Top of DATA EXTRACTS

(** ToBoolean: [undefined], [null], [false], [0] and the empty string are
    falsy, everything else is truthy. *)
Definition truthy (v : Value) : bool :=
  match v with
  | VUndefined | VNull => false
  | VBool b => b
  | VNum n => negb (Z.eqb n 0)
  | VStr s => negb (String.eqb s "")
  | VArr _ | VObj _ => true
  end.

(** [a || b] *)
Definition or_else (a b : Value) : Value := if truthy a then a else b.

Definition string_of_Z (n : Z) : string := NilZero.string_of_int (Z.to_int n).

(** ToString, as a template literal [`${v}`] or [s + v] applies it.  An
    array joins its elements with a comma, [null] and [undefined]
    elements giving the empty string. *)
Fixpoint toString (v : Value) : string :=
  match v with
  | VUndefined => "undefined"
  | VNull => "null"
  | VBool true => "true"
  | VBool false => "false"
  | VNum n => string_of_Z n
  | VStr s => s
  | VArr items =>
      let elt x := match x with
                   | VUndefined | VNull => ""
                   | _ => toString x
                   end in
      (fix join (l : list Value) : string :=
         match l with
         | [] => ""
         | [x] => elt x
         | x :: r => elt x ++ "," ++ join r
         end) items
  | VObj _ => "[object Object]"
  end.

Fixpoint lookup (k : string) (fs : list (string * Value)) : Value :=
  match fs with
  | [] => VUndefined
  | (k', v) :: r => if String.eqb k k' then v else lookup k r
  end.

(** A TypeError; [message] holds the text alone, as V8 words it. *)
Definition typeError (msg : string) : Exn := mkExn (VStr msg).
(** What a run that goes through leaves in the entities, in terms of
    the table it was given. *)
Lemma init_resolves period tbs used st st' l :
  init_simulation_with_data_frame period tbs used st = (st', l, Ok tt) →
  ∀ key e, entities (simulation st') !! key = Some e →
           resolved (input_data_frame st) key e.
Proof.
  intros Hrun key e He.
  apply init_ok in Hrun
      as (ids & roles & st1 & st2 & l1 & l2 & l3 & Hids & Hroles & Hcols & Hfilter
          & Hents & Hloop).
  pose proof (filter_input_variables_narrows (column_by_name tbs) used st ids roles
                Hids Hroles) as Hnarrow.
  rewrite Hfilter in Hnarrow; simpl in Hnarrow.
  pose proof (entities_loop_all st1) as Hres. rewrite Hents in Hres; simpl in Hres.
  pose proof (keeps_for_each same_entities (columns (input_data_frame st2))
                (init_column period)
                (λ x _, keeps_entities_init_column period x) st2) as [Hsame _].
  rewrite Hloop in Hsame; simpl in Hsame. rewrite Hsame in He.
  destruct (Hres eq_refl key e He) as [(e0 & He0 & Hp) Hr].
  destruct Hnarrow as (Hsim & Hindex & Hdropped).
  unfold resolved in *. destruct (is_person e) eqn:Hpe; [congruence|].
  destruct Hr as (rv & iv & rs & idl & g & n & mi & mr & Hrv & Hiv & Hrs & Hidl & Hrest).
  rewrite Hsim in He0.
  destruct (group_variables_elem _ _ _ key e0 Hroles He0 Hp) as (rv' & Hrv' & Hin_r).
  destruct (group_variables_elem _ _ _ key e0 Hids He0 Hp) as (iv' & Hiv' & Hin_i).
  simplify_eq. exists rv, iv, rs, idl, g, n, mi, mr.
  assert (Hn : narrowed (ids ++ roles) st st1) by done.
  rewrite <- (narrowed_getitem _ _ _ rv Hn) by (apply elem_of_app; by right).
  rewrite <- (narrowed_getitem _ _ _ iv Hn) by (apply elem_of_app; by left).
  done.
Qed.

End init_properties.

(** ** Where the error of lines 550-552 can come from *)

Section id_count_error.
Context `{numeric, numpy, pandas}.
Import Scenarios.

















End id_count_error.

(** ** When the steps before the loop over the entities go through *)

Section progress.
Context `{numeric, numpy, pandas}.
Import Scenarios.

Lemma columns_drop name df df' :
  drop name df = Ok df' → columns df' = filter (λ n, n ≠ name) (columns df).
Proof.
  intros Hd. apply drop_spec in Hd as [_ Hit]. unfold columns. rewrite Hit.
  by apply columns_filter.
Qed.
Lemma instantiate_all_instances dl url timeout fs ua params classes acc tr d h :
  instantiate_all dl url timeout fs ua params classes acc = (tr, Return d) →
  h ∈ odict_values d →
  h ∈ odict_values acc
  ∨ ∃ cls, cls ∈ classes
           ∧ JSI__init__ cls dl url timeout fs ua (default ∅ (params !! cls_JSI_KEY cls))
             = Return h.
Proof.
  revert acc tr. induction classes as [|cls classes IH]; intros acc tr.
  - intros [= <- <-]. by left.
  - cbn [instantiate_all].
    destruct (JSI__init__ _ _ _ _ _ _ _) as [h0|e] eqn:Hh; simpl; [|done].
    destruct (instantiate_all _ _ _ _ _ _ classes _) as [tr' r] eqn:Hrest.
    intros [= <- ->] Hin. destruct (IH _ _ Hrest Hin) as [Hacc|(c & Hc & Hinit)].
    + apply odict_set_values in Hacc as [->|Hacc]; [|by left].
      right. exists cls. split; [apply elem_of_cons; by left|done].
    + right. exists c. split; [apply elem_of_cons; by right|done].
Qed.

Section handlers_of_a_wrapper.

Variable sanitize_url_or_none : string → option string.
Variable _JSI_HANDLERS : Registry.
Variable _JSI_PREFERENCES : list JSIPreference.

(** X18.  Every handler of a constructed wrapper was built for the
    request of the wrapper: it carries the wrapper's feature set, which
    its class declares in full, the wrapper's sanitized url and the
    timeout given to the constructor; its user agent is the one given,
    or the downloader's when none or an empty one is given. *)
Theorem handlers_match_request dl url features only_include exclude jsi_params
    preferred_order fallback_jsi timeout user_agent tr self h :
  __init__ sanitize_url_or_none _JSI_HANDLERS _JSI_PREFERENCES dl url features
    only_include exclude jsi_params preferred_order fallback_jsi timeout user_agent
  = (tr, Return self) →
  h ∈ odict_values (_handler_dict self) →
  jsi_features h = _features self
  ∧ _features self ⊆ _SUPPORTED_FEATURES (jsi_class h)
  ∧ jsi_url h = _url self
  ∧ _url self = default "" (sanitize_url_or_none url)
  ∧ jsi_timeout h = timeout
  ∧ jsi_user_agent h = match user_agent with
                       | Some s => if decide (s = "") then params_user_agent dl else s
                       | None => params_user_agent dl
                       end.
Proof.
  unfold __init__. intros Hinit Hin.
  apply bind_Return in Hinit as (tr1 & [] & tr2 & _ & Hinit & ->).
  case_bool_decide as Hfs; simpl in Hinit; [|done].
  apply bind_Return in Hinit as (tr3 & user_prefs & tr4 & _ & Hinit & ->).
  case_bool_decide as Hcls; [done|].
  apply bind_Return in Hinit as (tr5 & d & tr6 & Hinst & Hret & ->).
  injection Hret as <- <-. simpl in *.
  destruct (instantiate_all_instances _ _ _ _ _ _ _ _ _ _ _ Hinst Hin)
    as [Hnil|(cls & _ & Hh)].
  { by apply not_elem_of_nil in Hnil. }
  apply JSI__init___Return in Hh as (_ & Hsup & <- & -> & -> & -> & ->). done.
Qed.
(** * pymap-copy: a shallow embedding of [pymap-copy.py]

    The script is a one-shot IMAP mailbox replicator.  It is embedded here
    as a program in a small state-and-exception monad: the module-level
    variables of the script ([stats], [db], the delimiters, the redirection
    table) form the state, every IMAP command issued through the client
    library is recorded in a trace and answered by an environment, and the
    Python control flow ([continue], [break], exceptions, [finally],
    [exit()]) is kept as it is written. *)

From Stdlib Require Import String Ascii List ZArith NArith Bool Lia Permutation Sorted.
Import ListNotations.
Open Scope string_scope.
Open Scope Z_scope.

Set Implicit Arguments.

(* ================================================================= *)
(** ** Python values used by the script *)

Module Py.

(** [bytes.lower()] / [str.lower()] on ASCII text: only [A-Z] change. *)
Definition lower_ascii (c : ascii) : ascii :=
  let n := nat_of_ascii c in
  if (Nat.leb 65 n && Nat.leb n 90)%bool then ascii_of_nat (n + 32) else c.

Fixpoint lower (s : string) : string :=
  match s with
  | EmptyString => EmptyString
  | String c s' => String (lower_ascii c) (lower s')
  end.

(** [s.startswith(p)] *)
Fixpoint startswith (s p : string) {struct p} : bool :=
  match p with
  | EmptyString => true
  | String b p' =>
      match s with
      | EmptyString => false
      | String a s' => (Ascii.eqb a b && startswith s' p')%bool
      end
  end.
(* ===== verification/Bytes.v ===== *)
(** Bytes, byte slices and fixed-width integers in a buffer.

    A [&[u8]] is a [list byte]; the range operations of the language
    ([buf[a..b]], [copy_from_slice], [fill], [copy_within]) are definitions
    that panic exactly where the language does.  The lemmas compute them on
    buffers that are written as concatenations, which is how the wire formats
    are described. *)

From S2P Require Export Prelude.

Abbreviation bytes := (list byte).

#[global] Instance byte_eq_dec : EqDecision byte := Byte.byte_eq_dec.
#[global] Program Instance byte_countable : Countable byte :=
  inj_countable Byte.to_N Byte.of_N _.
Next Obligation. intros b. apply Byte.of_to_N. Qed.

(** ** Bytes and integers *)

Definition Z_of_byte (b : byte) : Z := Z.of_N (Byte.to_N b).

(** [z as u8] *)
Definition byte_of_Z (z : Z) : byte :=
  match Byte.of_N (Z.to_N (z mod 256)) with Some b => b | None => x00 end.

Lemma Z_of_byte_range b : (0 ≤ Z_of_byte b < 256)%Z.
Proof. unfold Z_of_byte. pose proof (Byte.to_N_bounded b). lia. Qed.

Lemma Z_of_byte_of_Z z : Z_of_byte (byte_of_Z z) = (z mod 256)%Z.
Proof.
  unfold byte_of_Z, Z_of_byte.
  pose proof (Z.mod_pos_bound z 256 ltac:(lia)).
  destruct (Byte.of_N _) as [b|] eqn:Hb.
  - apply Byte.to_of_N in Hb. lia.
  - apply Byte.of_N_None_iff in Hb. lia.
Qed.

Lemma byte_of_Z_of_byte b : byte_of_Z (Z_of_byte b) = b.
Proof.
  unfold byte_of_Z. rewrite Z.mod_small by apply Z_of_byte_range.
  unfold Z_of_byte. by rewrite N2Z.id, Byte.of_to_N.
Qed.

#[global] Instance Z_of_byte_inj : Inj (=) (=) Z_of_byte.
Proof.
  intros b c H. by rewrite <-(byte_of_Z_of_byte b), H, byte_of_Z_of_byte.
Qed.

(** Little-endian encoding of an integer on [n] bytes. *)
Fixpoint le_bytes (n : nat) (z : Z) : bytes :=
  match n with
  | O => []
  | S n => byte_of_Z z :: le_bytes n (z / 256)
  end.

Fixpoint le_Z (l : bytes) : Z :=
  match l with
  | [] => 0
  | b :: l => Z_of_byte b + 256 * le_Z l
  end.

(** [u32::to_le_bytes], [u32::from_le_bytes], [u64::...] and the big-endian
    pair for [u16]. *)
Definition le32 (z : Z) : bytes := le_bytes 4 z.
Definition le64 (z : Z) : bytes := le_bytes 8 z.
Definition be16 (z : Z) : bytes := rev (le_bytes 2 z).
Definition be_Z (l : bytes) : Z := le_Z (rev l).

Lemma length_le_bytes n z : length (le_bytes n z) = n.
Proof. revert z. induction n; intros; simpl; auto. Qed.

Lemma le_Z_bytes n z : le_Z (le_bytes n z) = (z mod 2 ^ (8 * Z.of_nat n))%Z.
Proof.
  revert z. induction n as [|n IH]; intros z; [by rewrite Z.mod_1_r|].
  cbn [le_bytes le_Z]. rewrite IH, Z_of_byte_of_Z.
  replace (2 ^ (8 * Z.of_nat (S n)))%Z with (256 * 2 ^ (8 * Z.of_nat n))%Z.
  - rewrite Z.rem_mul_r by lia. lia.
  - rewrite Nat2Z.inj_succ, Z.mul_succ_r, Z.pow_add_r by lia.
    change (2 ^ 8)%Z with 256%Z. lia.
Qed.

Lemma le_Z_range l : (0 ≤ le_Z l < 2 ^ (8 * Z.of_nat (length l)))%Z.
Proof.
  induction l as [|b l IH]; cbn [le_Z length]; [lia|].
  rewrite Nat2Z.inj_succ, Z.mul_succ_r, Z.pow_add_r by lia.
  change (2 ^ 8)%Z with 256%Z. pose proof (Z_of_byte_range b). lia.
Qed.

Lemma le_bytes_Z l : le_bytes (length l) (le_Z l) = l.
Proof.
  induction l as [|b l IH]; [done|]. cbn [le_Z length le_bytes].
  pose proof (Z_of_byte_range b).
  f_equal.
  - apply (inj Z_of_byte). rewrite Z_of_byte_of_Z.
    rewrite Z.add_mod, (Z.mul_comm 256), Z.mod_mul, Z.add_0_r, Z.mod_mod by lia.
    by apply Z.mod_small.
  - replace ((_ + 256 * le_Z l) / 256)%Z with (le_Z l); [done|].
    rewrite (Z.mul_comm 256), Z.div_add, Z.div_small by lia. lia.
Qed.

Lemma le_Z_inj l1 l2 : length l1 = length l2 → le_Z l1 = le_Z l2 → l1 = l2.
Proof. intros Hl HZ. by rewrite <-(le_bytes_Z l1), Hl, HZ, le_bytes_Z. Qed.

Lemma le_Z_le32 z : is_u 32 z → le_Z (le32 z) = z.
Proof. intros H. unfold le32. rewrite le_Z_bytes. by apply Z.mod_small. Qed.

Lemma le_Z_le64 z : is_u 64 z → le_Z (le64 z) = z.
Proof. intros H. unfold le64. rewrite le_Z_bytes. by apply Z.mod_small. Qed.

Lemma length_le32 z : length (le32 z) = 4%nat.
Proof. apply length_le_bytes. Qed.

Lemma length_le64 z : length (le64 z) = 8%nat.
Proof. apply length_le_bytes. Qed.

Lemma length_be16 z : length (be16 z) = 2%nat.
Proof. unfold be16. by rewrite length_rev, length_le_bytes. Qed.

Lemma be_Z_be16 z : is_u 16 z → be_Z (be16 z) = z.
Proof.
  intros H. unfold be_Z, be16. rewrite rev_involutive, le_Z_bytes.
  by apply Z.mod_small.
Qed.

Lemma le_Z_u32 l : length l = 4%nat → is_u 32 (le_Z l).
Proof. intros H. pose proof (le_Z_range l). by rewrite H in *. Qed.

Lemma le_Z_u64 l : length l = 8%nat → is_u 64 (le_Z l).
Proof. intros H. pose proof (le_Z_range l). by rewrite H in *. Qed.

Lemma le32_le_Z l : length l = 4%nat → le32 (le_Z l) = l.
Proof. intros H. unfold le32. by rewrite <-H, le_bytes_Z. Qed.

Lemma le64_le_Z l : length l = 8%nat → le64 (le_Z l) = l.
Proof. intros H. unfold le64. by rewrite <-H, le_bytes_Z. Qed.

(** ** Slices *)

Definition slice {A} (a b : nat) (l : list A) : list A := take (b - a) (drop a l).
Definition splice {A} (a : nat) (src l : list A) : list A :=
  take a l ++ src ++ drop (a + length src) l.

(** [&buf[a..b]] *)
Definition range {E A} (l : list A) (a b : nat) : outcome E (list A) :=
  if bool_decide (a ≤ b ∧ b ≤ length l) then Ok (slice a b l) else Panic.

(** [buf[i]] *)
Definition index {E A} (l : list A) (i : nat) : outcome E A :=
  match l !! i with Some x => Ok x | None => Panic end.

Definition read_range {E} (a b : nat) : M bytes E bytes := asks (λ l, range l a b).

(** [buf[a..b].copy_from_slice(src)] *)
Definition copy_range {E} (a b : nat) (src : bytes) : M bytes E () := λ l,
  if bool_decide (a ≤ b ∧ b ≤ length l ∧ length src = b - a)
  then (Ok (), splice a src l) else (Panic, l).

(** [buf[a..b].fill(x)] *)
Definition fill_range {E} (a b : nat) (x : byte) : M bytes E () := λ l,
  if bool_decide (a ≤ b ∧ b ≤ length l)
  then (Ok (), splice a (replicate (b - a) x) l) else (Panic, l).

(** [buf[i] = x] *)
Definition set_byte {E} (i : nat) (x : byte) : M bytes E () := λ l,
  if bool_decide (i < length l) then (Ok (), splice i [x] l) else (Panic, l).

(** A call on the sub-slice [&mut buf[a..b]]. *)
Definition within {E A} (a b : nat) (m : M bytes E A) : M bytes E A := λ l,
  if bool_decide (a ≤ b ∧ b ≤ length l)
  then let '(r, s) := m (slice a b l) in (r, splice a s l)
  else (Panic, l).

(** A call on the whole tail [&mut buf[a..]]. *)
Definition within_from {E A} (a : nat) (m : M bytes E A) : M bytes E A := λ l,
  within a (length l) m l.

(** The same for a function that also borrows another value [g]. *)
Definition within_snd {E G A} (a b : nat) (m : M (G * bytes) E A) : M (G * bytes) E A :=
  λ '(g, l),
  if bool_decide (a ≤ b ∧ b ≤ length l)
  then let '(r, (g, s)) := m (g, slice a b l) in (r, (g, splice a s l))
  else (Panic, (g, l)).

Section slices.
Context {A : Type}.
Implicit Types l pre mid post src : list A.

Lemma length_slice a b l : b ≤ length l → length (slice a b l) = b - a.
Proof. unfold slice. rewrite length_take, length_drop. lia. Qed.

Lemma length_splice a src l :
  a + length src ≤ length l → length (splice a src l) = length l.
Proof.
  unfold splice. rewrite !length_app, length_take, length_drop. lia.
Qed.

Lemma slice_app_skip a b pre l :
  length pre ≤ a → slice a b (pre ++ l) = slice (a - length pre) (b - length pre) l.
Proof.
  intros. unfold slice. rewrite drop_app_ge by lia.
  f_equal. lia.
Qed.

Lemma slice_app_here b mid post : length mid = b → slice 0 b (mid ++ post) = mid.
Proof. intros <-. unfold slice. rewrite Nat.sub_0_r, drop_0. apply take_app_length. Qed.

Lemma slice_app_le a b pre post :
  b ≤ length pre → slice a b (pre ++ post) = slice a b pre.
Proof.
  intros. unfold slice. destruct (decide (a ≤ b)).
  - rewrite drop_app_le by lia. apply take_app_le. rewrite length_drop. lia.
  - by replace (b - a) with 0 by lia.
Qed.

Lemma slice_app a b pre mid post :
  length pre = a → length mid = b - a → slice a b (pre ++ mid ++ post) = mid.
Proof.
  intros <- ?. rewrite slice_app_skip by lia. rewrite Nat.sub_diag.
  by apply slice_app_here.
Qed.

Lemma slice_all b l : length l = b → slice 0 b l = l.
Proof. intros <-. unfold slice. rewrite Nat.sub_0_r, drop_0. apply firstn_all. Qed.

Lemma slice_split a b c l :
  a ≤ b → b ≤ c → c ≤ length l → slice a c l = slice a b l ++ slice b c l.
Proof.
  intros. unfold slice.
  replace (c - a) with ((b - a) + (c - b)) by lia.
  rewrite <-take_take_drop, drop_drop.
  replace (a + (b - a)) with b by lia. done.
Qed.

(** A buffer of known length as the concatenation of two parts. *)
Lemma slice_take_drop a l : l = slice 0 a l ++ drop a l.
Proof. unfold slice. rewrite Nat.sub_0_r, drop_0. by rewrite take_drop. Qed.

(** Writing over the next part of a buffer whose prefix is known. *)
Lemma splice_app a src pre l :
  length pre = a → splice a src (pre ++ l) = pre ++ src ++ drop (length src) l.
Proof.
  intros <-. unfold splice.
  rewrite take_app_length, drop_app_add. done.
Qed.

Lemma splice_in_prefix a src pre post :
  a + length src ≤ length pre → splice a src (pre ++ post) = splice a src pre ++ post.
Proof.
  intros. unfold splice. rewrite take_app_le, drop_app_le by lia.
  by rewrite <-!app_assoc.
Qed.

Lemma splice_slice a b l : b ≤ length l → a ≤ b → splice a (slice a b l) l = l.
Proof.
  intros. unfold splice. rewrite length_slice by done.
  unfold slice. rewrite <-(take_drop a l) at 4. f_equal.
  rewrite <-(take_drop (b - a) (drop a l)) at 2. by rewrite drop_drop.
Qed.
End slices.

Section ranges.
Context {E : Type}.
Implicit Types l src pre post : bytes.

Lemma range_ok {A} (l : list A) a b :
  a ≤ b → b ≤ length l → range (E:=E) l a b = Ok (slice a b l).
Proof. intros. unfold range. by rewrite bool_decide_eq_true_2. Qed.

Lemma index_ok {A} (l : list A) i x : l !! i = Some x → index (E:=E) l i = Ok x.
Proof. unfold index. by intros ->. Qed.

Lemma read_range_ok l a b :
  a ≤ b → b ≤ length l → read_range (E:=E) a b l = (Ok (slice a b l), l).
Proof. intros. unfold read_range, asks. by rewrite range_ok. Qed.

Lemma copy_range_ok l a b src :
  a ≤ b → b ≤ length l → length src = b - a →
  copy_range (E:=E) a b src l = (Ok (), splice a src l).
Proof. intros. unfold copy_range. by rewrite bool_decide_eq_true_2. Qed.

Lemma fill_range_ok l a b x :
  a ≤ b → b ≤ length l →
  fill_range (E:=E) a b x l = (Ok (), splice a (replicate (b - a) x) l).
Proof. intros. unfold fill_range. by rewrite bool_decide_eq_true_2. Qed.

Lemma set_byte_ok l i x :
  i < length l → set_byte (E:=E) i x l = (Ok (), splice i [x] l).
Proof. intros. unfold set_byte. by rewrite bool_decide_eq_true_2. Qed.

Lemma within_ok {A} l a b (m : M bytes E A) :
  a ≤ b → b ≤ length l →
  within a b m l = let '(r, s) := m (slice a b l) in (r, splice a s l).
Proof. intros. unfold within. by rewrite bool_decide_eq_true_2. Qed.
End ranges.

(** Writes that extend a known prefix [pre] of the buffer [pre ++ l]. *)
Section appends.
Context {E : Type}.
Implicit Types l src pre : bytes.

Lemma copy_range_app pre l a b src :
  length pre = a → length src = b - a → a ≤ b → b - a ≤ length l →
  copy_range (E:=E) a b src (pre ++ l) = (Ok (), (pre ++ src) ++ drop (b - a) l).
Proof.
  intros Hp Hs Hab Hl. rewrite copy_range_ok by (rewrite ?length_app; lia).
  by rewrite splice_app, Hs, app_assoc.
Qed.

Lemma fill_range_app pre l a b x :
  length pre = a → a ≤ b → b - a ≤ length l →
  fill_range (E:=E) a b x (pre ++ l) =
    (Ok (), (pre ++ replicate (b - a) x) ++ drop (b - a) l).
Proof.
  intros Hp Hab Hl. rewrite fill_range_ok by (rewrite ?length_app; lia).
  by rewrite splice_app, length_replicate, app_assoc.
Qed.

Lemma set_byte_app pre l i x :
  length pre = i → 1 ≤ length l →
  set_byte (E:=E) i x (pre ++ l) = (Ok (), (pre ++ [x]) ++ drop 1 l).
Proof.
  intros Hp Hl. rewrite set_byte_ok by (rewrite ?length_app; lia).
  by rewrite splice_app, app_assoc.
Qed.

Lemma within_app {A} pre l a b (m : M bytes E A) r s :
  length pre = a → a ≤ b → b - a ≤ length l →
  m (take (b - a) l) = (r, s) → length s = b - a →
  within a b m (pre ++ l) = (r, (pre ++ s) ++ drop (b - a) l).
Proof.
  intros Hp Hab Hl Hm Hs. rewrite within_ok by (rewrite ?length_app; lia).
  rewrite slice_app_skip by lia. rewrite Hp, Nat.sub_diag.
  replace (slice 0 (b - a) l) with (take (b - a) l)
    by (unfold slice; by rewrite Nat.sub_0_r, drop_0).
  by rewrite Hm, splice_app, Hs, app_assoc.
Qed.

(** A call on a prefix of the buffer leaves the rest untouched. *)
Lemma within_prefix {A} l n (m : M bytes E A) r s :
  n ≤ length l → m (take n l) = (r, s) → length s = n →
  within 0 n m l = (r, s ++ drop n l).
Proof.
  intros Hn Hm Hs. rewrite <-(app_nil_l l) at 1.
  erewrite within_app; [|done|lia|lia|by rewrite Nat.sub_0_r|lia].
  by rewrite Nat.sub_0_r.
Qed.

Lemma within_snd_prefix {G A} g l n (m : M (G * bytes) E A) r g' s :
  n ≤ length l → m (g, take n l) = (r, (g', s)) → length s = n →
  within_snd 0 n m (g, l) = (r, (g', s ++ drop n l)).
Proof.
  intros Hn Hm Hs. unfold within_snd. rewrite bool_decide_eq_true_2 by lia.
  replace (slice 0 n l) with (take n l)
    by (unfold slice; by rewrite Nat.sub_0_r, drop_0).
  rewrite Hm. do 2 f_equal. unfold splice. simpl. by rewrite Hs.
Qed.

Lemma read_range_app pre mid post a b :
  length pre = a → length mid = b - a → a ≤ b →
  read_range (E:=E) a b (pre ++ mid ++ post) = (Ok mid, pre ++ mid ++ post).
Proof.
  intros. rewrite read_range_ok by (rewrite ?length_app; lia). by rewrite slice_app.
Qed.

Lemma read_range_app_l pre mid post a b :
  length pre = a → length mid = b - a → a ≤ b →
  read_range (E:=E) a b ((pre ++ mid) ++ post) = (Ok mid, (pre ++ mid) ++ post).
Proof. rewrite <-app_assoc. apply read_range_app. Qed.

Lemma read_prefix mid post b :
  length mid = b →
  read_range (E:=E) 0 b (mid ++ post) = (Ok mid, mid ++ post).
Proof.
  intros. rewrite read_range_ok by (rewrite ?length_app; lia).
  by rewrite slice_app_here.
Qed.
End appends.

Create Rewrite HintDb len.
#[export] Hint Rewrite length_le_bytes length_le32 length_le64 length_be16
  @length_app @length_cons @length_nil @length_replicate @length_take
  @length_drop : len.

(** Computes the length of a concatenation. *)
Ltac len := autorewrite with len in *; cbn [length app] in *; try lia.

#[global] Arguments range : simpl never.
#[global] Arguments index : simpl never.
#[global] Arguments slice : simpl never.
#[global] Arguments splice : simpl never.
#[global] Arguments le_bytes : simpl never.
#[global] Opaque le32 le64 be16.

Bottom of DATA EXTRACTS

Reproduce the lines above, beginning at the line with "#[global] Instance byte_eq_dec" and stopping after the line with "(** ** Bytes and integers *)", exactly as they are.

#[global] Instance byte_eq_dec : EqDecision byte := Byte.byte_eq_dec.
#[global] Program Instance byte_countable : Countable byte :=
  inj_countable Byte.to_N Byte.of_N _.
Next Obligation. intros b. apply Byte.of_to_N. Qed.

(** ** Bytes and integers *)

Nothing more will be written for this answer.